Your task: Every line below between the line holding "Lemma lookup_hit A" and the line holding "Some _ => Some false", inclusive, should be repeated exactly, and all other lines omitted.

Data for review:
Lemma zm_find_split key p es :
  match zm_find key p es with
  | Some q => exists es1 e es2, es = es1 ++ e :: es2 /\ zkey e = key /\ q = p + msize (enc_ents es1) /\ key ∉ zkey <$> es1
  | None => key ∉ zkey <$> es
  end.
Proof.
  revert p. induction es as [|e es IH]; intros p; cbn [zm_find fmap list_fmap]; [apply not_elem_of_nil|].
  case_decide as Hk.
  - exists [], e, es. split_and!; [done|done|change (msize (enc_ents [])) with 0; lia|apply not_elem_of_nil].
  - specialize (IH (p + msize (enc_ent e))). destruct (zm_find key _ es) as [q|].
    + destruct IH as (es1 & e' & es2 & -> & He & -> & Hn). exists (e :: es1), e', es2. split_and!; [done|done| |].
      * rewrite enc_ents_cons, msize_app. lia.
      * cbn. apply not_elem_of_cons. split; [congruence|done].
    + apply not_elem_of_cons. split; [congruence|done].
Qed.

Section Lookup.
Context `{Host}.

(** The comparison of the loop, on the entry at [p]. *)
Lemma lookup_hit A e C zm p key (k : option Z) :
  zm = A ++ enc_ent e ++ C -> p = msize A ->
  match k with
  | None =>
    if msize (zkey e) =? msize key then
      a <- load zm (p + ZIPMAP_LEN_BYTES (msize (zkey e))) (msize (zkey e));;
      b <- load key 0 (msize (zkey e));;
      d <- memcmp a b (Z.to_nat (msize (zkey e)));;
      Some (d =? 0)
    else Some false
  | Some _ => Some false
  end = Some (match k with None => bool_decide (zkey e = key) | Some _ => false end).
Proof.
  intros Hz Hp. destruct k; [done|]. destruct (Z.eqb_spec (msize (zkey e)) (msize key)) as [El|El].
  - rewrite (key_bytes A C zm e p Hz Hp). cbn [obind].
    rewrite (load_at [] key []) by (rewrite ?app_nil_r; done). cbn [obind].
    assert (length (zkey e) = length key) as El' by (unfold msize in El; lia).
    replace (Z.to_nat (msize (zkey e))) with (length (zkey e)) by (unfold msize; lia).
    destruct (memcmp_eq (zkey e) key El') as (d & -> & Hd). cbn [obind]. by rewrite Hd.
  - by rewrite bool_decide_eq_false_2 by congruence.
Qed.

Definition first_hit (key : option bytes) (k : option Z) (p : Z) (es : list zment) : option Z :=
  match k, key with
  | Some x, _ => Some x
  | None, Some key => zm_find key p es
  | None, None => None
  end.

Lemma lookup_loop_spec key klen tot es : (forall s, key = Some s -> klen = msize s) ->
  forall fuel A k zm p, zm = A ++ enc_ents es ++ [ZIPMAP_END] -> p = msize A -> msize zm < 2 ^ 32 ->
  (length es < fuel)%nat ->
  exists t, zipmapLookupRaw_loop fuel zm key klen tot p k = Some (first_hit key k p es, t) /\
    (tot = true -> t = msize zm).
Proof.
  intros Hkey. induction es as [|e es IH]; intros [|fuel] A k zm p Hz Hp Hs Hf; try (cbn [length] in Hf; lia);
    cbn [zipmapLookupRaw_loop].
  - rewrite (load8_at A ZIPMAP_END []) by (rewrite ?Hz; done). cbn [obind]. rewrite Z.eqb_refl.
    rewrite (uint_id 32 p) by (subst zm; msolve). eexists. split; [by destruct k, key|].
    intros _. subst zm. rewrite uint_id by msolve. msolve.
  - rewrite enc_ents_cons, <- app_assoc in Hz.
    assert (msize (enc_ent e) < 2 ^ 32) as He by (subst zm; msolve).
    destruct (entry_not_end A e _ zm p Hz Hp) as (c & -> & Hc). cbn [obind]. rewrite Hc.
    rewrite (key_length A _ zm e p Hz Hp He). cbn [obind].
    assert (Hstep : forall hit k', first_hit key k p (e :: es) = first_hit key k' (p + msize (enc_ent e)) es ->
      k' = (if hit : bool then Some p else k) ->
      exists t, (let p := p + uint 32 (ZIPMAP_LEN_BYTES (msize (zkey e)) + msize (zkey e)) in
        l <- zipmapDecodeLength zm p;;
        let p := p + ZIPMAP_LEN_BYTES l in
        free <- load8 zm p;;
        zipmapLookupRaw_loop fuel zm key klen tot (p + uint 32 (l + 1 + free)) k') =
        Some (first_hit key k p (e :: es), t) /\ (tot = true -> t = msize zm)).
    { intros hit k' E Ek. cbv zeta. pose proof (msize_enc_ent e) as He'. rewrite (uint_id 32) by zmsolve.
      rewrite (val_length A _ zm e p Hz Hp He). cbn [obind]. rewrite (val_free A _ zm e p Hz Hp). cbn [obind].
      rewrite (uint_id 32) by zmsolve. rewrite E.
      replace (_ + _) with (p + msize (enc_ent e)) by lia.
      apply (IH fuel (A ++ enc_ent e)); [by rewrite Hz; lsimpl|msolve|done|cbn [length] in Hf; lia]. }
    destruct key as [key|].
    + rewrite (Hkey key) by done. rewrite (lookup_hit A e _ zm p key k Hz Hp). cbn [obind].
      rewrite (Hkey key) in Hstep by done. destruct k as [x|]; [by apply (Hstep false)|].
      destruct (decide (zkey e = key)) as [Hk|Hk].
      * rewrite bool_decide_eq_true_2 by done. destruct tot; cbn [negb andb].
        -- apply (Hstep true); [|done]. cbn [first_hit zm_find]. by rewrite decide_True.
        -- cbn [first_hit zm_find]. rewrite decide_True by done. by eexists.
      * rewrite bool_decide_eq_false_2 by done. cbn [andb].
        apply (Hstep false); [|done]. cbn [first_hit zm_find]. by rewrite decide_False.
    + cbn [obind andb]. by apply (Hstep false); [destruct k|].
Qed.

Solution to this exercise:
Lemma lookup_hit A e C zm p key (k : option Z) :
  zm = A ++ enc_ent e ++ C -> p = msize A ->
  match k with
  | None =>
    if msize (zkey e) =? msize key then
      a <- load zm (p + ZIPMAP_LEN_BYTES (msize (zkey e))) (msize (zkey e));;
      b <- load key 0 (msize (zkey e));;
      d <- memcmp a b (Z.to_nat (msize (zkey e)));;
      Some (d =? 0)
    else Some false
  | Some _ => Some false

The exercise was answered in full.